Around 1.8 million cases of diarrhoea were treated, just over half of the number we targeted.

The public health systems failed to procure and distribute enough zinc and rehydration salts at scale to make a bigger impact.

While there was a big increase in the number of children treated, the numbers always lagged the targets as procurement of treatments and training of health workers by government in scale up districts took longer than expected.

Procurement issues

An independent evaluation in 2013 showed that only one third of health workers were providing zinc because they didn’t have the stocks at hand.

The situation worsened in 2014 when officials at Bihar’s state procurement agency were investigated for corruption, and all procurement was stalled.

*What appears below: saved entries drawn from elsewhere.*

Lemma node_run now ns label ty d :
  node_ownership_registry d !! (ns, ty) = Some _OWNER_ENGINE →
  ∃ d', _upsert_kg_node OUTBOX_HANDLERS gen_random_uuid now ns label ty d = Ok (d', ()) ∧ only_graph d d' ∧
    kg_nodes d' = <[(ns, label) := ty]> (kg_nodes d) ∧ kg_edges d' = kg_edges d.
Proof.
  intros Ho. unfold _upsert_kg_node. rewrite (tx_run (s1 := d) (a := ())).
  - rewrite (tx_run (s1 := set_kg_nodes (<[(ns, label) := ty]>) d) (a := ())) by done.
    destruct (publish_run now ns ty "upserted" label (graph_write_payload ns ty "upserted" label)
      (set_kg_nodes (<[(ns, label) := ty]>) d)) as (d' & E & Hg & N & K).
    exists d'. split_and!; [exact E|exact Hg|exact N|exact K].
  - unfold assert_owner. rewrite (tx_run (s1 := d) (a := node_ownership_registry d)) by done. by rewrite Ho.
Qed.

Lemma mirror_run now ns sku loc d :
  mirror_owned ns d →
  ∃ d', mirror_item_at_location OUTBOX_HANDLERS gen_random_uuid now ns sku loc d = Ok (d', ()) ∧ only_graph d d' ∧
    kg_nodes d' = <[(ns, _inventory_item_label sku loc) := "INVENTORY_ITEM"%string]>
                    (<[(ns, _stock_location_label loc) := "STOCK_LOCATION"%string]> (kg_nodes d)) ∧
    kg_edges d' = {[(ns, _inventory_item_label sku loc, "at"%string, _stock_location_label loc)]} ∪ kg_edges d.
Proof.
  intros [H1 H2]. unfold mirror_item_at_location.
  destruct (node_run now ns (_stock_location_label loc) _ d H1) as (d1 & E1 & G1 & N1 & K1).
  rewrite (tx_run E1). pose proof (proj1 (proj2 G1)) as R1. rewrite <- R1 in H2.
  destruct (node_run now ns (_inventory_item_label sku loc) _ d1 H2) as (d2 & E2 & G2 & N2 & K2).
  rewrite (tx_run E2). eexists. split; [reflexivity|]. simpl. rewrite N2, N1, K2, K1. split_and!; [|done..].
  transitivity d1; [done|]. transitivity d2; [done|]. by split_and!.
Qed.
Lemma rma_leg_ok now raw ref0 st sign dr d d' leg :
  st = (if 0 <? sign then _STATE_RESTOCKED else _STATE_DISPOSED) →
  _run_rma_leg OUTBOX_HANDLERS gen_random_uuid now raw ref0 st sign dr d = Ok (d', leg) →
  stock_ok d → rma_ok d → rma_ok d' ∧ settled_kept d d'.
Proof.
  intros Hst Hrun Hsd Hd. apply leg_effect in Hrun as (ns & ref & r0 & r & t & Hr0 & Hp & Hr & E1 & E2 & Hns & Hrf & Hs & Hl & Hn);
    [|done]. split.
  2: { intros k r1 Hk Hsett. rewrite E1, lookup_insert_ne; [done|]. intros <-. rewrite Hr0 in Hk. by injection Hk as <-. }
  intros ns' ref'. unfold settlements. rewrite E1, E2, List.filter_app. specialize (Hd ns' ref').
  destruct (decide ((ns, ref) = (ns', ref'))) as [[= <- <-]|Hne].
  - rewrite Hr0 in Hd. unfold settled_by in Hd. rewrite decide_False in Hd by done.
    unfold settlements in Hd. rewrite Hd, lookup_insert_eq. simpl. unfold settles_ref.
    rewrite Hns, String.eqb_refl, bool_decide_eq_true_2 by done. unfold settled_by, settled.
    rewrite decide_True by (rewrite Hr, Hst; by destruct (0 <? sign)).
    exists t. split; [done|]. unfold settles. rewrite Hr, Hst, Hn. destruct (0 <? sign); auto 6.
  - rewrite lookup_insert_ne by done. simpl.
    assert (settles_ref ns' ref' t = false) as ->; [|by rewrite app_nil_r].
    unfold settles_ref. rewrite Hns, Hrf. apply andb_false_iff.
    destruct (String.eqb_spec ns ns') as [->|]; [|by left]. right. apply bool_decide_eq_false_2.
    intros [= E]. change (ref = ref') in E. subst. by apply Hne.
Qed.

Lemma run_call_rma c d d' :
  run_call sha256 OUTBOX_HANDLERS gen_random_uuid do_seed_asset_from_bom c d = Ok (d', ()) →
  stock_ok d → rma_ok d → rma_ok d' ∧ settled_kept d d'.
Proof.
  destruct c; unfold run_call; intros (d1 & r & Hrun & [<- _]%tx_ret_Ok)%tx_bind_Ok Hs Hd.
  - apply transfer_quiet in Hrun. by apply (quiet_rma d).
  - apply consumption_quiet in Hrun. by apply (quiet_rma d).
  - apply receipt_quiet in Hrun. by apply (quiet_rma d).
  - by eapply record_rma_ok.
  - by eapply (rma_leg_ok _ _ _ _ 1).
  - unfold do_dispose_rma_weee in Hrun. inv_tx. by eapply (rma_leg_ok _ _ _ _ (-1)).
  - apply reserve_quiet in Hrun. by apply (quiet_rma d).
  - apply release_quiet in Hrun. by apply (quiet_rma d).
Qed.

Lemma history_rma d d' :
  rtc (inv_move sha256 OUTBOX_HANDLERS gen_random_uuid do_seed_asset_from_bom) d d' →
  stock_ok d → rma_ok d → rma_ok d' ∧ settled_kept d d'.
Proof.
  induction 1 as [d|d d1 d2 Hm _ IH]; intros Hs Hd; [split; [done|by intros k ?]|].
  assert (rma_ok d1 ∧ settled_kept d d1) as [Hd1 Hk1].
  { destruct Hm as [c d1 H|d1 _ H2 H3 _ _]; [by eapply run_call_rma|].
    apply quiet_rma; [|done]. split; [done|]. unfold adjustments. by rewrite H2. }
  destruct IH as [Hd2 Hk2]; [by apply (inv_move_step _ _ _ _ _ _ Hm)|done|].
  split; [done|]. intros k r Hk Hst. apply Hk2; [by apply Hk1|done].
Qed.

Despite these disappointments, there was also good news: the CIFF grantee, Micronutrient Initiative, worked with officials to ensure that zinc and ORS were incorporated in India-wide health protocols, monitoring indicators, and training.

And tens of thousands of community-based health workers now have the skills to provide effective treatment for paediatric diarrhoea once supplies resume.

Synapse growth chart

What we learned

The design of the programme focused on helping the Government to reach children in need with two specific treatments – zinc and ORS. We had not accounted for – or prepared sufficiently for – the system changes required for the effective public procurement and distribution of these commodities.

We also assumed that the anticipated improvements in quality of care in the public sector would draw customers away from the many private health providers across the state – which only happened to a very limited degree. While those children reached with treatment benefitted, the regular stock-outs failed many others.